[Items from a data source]
"""
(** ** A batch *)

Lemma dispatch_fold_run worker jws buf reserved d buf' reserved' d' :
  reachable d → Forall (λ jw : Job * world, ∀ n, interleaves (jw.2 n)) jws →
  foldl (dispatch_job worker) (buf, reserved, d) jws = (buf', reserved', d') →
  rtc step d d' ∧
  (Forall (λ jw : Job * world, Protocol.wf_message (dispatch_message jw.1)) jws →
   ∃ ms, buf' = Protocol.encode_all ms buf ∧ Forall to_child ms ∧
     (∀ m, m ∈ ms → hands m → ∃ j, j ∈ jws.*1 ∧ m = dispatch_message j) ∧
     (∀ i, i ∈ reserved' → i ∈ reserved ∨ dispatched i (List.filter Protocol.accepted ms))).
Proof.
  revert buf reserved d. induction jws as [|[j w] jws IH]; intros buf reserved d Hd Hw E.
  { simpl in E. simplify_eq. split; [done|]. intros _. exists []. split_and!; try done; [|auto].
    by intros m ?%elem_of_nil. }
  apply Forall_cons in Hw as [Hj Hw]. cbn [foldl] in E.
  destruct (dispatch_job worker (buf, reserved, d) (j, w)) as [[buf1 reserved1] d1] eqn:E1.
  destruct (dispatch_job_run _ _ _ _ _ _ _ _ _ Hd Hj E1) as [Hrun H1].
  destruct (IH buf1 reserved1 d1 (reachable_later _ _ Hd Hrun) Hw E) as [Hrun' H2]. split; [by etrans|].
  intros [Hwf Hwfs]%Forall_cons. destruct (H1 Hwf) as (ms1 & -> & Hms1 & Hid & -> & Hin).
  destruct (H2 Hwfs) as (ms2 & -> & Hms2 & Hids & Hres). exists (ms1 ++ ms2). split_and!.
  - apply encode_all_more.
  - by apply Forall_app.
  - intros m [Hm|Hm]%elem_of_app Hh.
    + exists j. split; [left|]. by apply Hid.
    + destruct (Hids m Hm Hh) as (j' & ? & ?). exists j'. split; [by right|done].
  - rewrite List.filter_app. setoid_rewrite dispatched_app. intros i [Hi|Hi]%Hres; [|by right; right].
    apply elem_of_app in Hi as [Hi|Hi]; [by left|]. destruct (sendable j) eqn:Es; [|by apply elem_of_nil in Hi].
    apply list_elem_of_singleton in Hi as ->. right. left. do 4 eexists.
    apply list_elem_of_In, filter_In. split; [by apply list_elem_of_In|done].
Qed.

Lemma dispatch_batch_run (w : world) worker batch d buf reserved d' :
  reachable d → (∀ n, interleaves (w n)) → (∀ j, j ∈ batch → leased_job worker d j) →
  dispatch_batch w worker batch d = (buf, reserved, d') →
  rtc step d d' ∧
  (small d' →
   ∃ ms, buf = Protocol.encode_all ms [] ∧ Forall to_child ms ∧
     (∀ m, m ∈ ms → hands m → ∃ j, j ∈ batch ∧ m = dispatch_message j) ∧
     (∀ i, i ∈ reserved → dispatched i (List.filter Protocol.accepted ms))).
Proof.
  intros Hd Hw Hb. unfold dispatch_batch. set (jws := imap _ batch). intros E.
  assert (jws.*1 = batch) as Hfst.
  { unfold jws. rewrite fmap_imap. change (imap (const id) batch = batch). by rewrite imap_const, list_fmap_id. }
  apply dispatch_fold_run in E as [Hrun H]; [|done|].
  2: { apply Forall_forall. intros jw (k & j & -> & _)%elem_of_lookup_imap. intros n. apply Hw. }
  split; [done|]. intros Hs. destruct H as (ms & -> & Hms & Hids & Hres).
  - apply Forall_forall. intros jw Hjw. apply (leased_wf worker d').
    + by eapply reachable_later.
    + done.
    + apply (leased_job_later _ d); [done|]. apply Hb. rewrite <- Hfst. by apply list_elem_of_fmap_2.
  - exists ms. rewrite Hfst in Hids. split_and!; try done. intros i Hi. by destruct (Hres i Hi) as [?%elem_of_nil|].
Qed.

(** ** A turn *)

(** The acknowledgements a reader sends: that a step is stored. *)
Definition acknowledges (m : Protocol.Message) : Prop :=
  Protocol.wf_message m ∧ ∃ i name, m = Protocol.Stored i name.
"""
● **TRY IT**: Your answer should consist of the lines from the line with "(** ** A turn *)" through the last line of the data, set down exactly, both included.

● **ANSWER TO THE EXERCISE**:
(** ** A turn *)

(** The acknowledgements a reader sends: that a step is stored. *)
Definition acknowledges (m : Protocol.Message) : Prop :=
  Protocol.wf_message m ∧ ∃ i name, m = Protocol.Stored i name.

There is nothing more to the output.